I am investing accordingly, mostly via broad index funds.
<<The only thing you really have to go on is how whatever you’re looking at has done,>>
So no one can ever rationally invest in new businesses?
<<and then deciding for yourself if it will continue on the same path. >>
I thought you said noone can predict the future!
<<Usually, if earnings are declining, the P/E will fall too, because projections of growth will get revised downward>>
A.) Wrong. P/E multiples RISE as earnings decline.
B.) I thought you said that growth projections are worthless? Now you are implying that growth projections and stock prices are correlative! Imagine that.
<<Combine a fall in earnings with P/E contraction, and you have a formula for a truly vicious bear market.>>
Only if you buy and sell at the wrong times. I didn’t buy a blessed thing in 1999 and 2000.
<<Not something you hear a lot about.>>
On the contrary, it’s all I hear about now. It’s all over the covers of popular financial magazines. Market sentiment is very low, which is a powerful bullish indicator. That’s why I’m now buying.
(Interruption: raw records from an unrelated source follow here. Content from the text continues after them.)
Lemma first_session_split p (a : Act (Chan := Chan) (Task := Task) (Svc := Svc) (R := R)) l r :
  first_session p a l = Some r →
  ∃ before s after, l = before ++ s :: after ∧ p s = true ∧ Forall (λ s, p s = false) before
    ∧ r = (before ++ (a s).1 :: after, (a s).2).
Proof.
  revert r. induction l as [|s l IH]; intros r; [done|]. cbn [first_session]. destruct (p s) eqn:E.
  - destruct (a s) as [s' o] eqn:Ea. intros [= <-]. exists [], s, l. rewrite Ea. by repeat constructor.
  - destruct (first_session p a l) as [[l' o]|]; [|done]. intros [= <-].
    destruct (IH _ eq_refl) as (before & s0 & after & -> & Hp & Hb & [= -> ->]). exists (s :: before), s0, after.
    by repeat constructor.
Qed.

(** A datagram from an address outside the ranges a host admits, unless it
    answers what the host asked a STUN server, reaches no session's library
    and makes no session: at most, the session whose it is ends. *)
Theorem admission_holds now buf source h :
  admitted (accept cfg) (sa_ip source) = false → stun_answer cfg stun_success base host_candidate server_reflexive buf h = None →
  let r := on_datagram cfg stun_success base host_candidate server_reflexive ip_text now buf source h in
  r.2 = [] ∧ (r.1 = h ∨
    ∃ before s after, sessions h = before ++ s :: after ∧ rtc_accepts (MkDatagram source buf) (rtc s) = true
      ∧ sessions r.1 = before ++ turned_away (not_admitted ip_text (sa_ip source)) s :: after).
Proof.
  intros Hadm Hstun. unfold on_datagram. rewrite Hstun, Hadm, andb_false_r. destruct (negb _); [by split; [|left]|].
  unfold with_session. destruct (first_session _ _ (sessions h)) as [r|] eqn:E; [|by split; [|left]].
  apply first_session_split in E as (before & s & after & Hs & Hp & _ & ->). cbn. split; [done|]. right.
  by exists before, s, after.
Qed.
End runs.

(** ** What a host says of itself *)

(** Two hosts that differ in what they may reach, and do not say so, greet
    alike. *)
Theorem hello_hides_scope {Svc} (cfg cfg' : HostConfig (Svc := Svc)) :
  hello_scope cfg = false → hello_scope cfg' = false → service cfg = service cfg' →
  max_streams cfg = max_streams cfg' → fst <$> services cfg = fst <$> services cfg' → caps cfg = caps cfg' →
  (forward cfg = FRelay ↔ forward cfg' = FRelay) → hello_json cfg = hello_json cfg'.
Proof.
  intros H1 H2 H3 H4 H5 H6 H7. unfold hello_json. rewrite H1, H2, H3, H4, H6.
  assert (Hl : length (services cfg) = length (services cfg')) by by rewrite <- (length_fmap fst), H5, length_fmap.
  rewrite Hl.
  assert (Hn : ((λ ns, JString ns.1) <$> services cfg) = ((λ ns, JString ns.1) <$> services cfg')).
  { change (λ ns : string * Sink, JString ns.1) with (JString ∘ @fst string (Sink (Svc := Svc))).
    by rewrite !list_fmap_compose, H5. }
  rewrite Hn.
  assert (Hf : match forward cfg with FRelay => [("forwarding", JBool true)] | _ => [] end
             = match forward cfg' with FRelay => [("forwarding", JBool true)] | _ => [] end).
  { destruct (forward cfg), (forward cfg'); try done; naive_solver. }
  by rewrite Hf.
Qed.
End AccessFacts.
<<A far better measure than projected earnings and one of the best ways to figure out your chances on a stock is to look at the dividend, because it is a measure of the faith the management has in the business.>>
Quite the opposite.
A dividend is a statement by the company that they aren’t aggressively trying to grow the business anymore. It’s also a way of transferring the tax burden from the business onto shareholders.
<<A lot of people (not including Scientoligist or yourself, natch) don’t even think about looking for stocks that have a history of both paying a dividend and of increasing that dividend year after year, as MO does. Ever heard of Summit Properties (SMT)? It pays a dividend that at its current price amounts to about 7%, increases it every year. A beauty.>>
ONLY for income oriented investors. For me, it’s a tax nightmare. With interest rates so low now, why is it this REIT can’t profitably reinvest that 7% to grow the business? If the management doesn’t think that investing in itself is the best use for capital, then who am I to second guess them? If I don’t need the income, then why should I invest anything here? I would probably look elsewhere.
Don’t get me wrong–SMT’s a great company and 58% total return in 2000 is no slouch. But whether it’s a beaut or not depends on the shareholder’s situation and portfolio.
<<<All the talk is always about Cisco or Nortel or some other glamorous tech stock. But if you look at the price action on this one, you wouldn’t even know a bear market was going on. (This is true of a lot of REITs, not just this one.) And I have never once heard it mentioned on CNBC or Wall Street Week or seen it featured in Barron’s. >>
Funny, the monthly consumer publication I work for has written at least two spreads on REITs this year.
<<<But you have to be willing to do the work to find them. >>
I thought you said “no one can predict the future?” How do you find them without making a prediction? Or do you just wait until the price has already gone up to buy?